I turn in time to see him lower his utensil into the still-half-full Tupperware. He’s now in slow motion. Or maybe I am.

“It’s back,” I say at exactly the same time the Tupperware slips out of his grasp and a waterfall of milk and Froot Loops cascades down his leg and onto the floor.

“Shit,” he says, leaping off the counter.

I grab the paper towels from the holder behind me and start rolling off sheets until I have a bouquet big enough to sop up the mess. Then I bend down and get to work.

“Let me,” Jack says, kneeling beside me. I hand him a wad of paper.

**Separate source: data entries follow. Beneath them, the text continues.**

Lemma handle_plaintext env a (c : Conn) w (client r' : ProtocolSession) cs' cr' wire m :
  vs_connections (wd_server w) !! a = Some c -> ps_state (co_protocol c) = Established ->
  ProtocolSession_process_packet (ev_now env) wire (co_protocol c) = (r', Ok (PData m)) ->
  sess_inv r' -> data_linked client r' cs' cr' ->
  exists w' c' cr'' out,
    handle_data_packet env a wire w = (w', Ok tt) /\
    wd_out w' = wd_out w ++ out /\ plaintext_outputs env a m out /\
    vs_connections (wd_server w') = <[a := c']> (vs_connections (wd_server w)) /\
    ps_state (co_protocol c') = Established /\ data_linked client (co_protocol c') cs' cr''.
Proof.
  intros Ha Hst Hproc Hinv Hl.
  assert (ps_state r' = Established) as Hr'.
  { pose proof (signals_process_packet (ev_now env) wire (co_protocol c)) as Hk. rewrite Hproc in Hk.
    cbn in Hk. congruence. }
  unfold handle_data_packet, plaintext_outputs. rewrite Ha. unfold data_section. cbv zeta.
  change (co_protocol (Connection_touch (ev_now env) c)) with (co_protocol c).
  rewrite bool_decide_eq_true_2 by done. cbn [negb].
  change (co_protocol (Connection_add_bytes_rx _ _)) with (co_protocol c).
  rewrite Hproc, ping_payload_test. destruct (decide (m = OPENVPN_PING_PAYLOAD)) as [Hm|Hm].
  - rewrite bool_decide_eq_true_2 by done. cbn [co_protocol co_set_protocol].
    destruct (encrypt_keeps_link OPENVPN_PING_PAYLOAD client r' cs' cr' Hl) as [cr'' Hl'].
    pose proof (keeps_state_encrypt OPENVPN_PING_PAYLOAD r') as Hk.
    destruct (safe_encrypt_data OPENVPN_PING_PAYLOAD r' Hinv) as [_ Hn].
    destruct (ProtocolSession_encrypt_data OPENVPN_PING_PAYLOAD r') as [r'' [pong| |]]; [..|done];
      cbn [fst] in Hk, Hl'; rewrite Hr' in Hk.
    + cbn. unfold mbind, M_bind, send_or_warn. destruct (ev_send_ok env a pong); cbn; do 4 eexists;
        (split; [reflexivity|]); (split; [first [reflexivity|symmetry; apply app_nil_r]|]); split_and!; eauto.
    + cbn. do 4 eexists. (split; [reflexivity|]). split; [first [reflexivity|symmetry; apply app_nil_r]|]. split_and!; eauto.
  - rewrite bool_decide_eq_false_2 by done. destruct (20 <=? length m)%nat; cbn [andb].
    + cbn. unfold mbind, M_bind, tun_write. destruct (ev_tun_ok env m); cbn; do 4 eexists;
        (split; [reflexivity|]); (split; [first [reflexivity|symmetry; apply app_nil_r]|]); split_and!; eauto.
    + cbn. do 4 eexists. split; [reflexivity|]. split; [first [reflexivity|symmetry; apply app_nil_r]|]. split_and!; eauto.
Qed.

(** C5 A packet of a client crosses the server: what the client's session
    encrypts, sent as a datagram to an established connection with matching
    keys, is written to the TUN device unchanged when it has at least the 20
    bytes of an IPv4 header and the queue of the device takes it; a shorter
    one is dropped, and the keep-alive ping is answered with at most one
    datagram to the client and not written.  In each case the connection
    stays established and the channels matched for the next packet. *)
Theorem client_packet_reaches_tun (client : ProtocolSession) (w : Wd) (env : Env (Ch := Ch) (Uu := Uu))
    (a : SocketAddr) (c : Conn) (cs cr : DataChannel) (m : bytes)
    (Ha : vs_connections (wd_server w) !! a = Some c) (Hst : ps_state (co_protocol c) = Established)
    (Hcl : sess_inv client) (Hsv : sess_inv (co_protocol c))
    (Hl : data_linked client (co_protocol c) cs cr)
    (Htx : pc_tx_counter (dc_encrypt_cipher cs) + 1 < 2 ^ 32)
    (Hm : Z.of_nat (length m) <= 2 ^ 32)
    (Hun : forall p, snd (DataChannel_encrypt m cs) = Ok p ->
       unambiguous (pc_cipher (dc_encrypt_cipher cs)) (pc_implicit_iv (dc_encrypt_cipher cs))
         (dc_encrypt_ad_prefix cs) (pc_tx_counter (dc_encrypt_cipher cs) + 1) m (dpk_payload p)) :
  exists client' wire w' c' cs' cr' out,
    ProtocolSession_encrypt_data m client = (client', Ok wire) /\
    handle_packet env a wire w = (w', Ok tt) /\
    wd_out w' = wd_out w ++ out /\
    (if decide (m = OPENVPN_PING_PAYLOAD) then out = [] \/ exists pong, out = [SendTo a pong]
     else out = if (20 <=? length m)%nat && ev_tun_ok env m then [TunWrite m] else []) /\
    vs_connections (wd_server w') = <[a := c']> (vs_connections (wd_server w)) /\
    ps_state (co_protocol c') = Established /\
    data_linked client' (co_protocol c') cs' cr'.
Proof.
  destruct (data_packet_across client (co_protocol c) cs cr (ev_now env) m Hcl Hsv Hl Htx Hm Hun)
    as (client' & wire & r' & cs' & cr' & Henc & Hproc & Hl' & _ & Hinv).
  destruct (handle_plaintext env a c w client' r' cs' cr' wire m Ha Hst Hproc Hinv Hl')
    as (w' & c' & cr'' & out & Hh & Ho & Hp & Hc & Hs' & Hl'').
  exists client', wire, w', c', cs', cr'', out. split_and!; try done.
  destruct (encrypt_data_opcode _ _ _ _ Henc) as (b0 & rest & -> & Hop). rewrite <- Hh.
  unfold handle_packet, mbind, M_bind, lift. by destruct Hop as [-> | ->].
Qed.

(** C6 A packet from the TUN device reaches the client that owns its
    destination address.  For an IPv4 packet whose destination is the address
    of exactly one connection, established and with keys that match the
    client's: the server sends at most one datagram, to that client alone and
    unless the socket refuses it, and the client's session decrypts the
    datagram to the packet; the channels stay matched. *)
Theorem tun_packet_reaches_client (client : ProtocolSession) (w : Wd) (env : Env (Ch := Ch) (Uu := Uu))
    (now : Z) (a : SocketAddr) (c : Conn) (cs cr : DataChannel) (m : bytes) (dest : Z)
    (Ha : vs_connections (wd_server w) !! a = Some c) (Hst : ps_state (co_protocol c) = Established)
    (Hip : co_vpn_ip c = Some dest) (Hpeer : co_peer_addr c = a)
    (Hone : forall b d, vs_connections (wd_server w) !! b = Some d -> co_vpn_ip d = Some dest -> b = a)
    (Hcl : sess_inv client) (Hsv : sess_inv (co_protocol c))
    (Hl : data_linked (co_protocol c) client cs cr)
    (Htx : pc_tx_counter (dc_encrypt_cipher cs) + 1 < 2 ^ 32)
    (Hm : ipv4_to m dest) (Hm2 : Z.of_nat (length m) <= 2 ^ 32)
    (Hun : forall p, snd (DataChannel_encrypt m cs) = Ok p ->
       unambiguous (pc_cipher (dc_encrypt_cipher cs)) (pc_implicit_iv (dc_encrypt_cipher cs))
         (dc_encrypt_ad_prefix cs) (pc_tx_counter (dc_encrypt_cipher cs) + 1) m (dpk_payload p)) :
  exists wire w' c' client' cs' cr',
    handle_tun_packet env m w = (w', Ok tt) /\
    wd_out w' = wd_out w ++ (if ev_send_ok env a wire then [SendTo a wire] else []) /\
    vs_connections (wd_server w') = <[a := c']> (vs_connections (wd_server w)) /\
    ProtocolSession_process_packet now wire client = (client', Ok (PData m)) /\
    data_linked (co_protocol c') client' cs' cr'.
Proof.
  destruct (data_packet_across (co_protocol c) client cs cr now m Hsv Hcl Hl Htx Hm2 Hun)
    as (s' & wire & client' & cs' & cr' & Henc & Hproc & Hl' & _).
  exists wire. rewrite (handle_tun_ipv4 env m dest) by done. rewrite (find_route_owner dest _ a c) by done.
  rewrite Henc, Hpeer. unfold send_or_warn.
  destruct (ev_send_ok env a wire); do 2 eexists; exists client', cs', cr';
    (split; [reflexivity|]); split_and!; try done. by rewrite app_nil_r.
Qed.
End Out.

We attack the puddle in silence—shooing Benny away as he tries to lap up the sugary milk—and I know that Jack is absorbing the information I’ve just given him. Soon he’ll chide me for not telling him sooner. How could I sit on this for a full twenty-four hours? Then he’ll ask me exactly what Dr. Saunders has said. Word for word. And I’ll tell him, as if I’m relaying bits of neighborhood gossip.

He said.

And then I said.

And then he said.

But until then, Jack will absorb. Ponder. Digest. While we—side by side—do our best to clean up this big, ridiculous mess.



BEFORE JACK LEFT for the vet hospital, he pecked my cheek, squeezed my shoulder, and looked me directly in the eyes. “Daisy. It’s going to be OK.”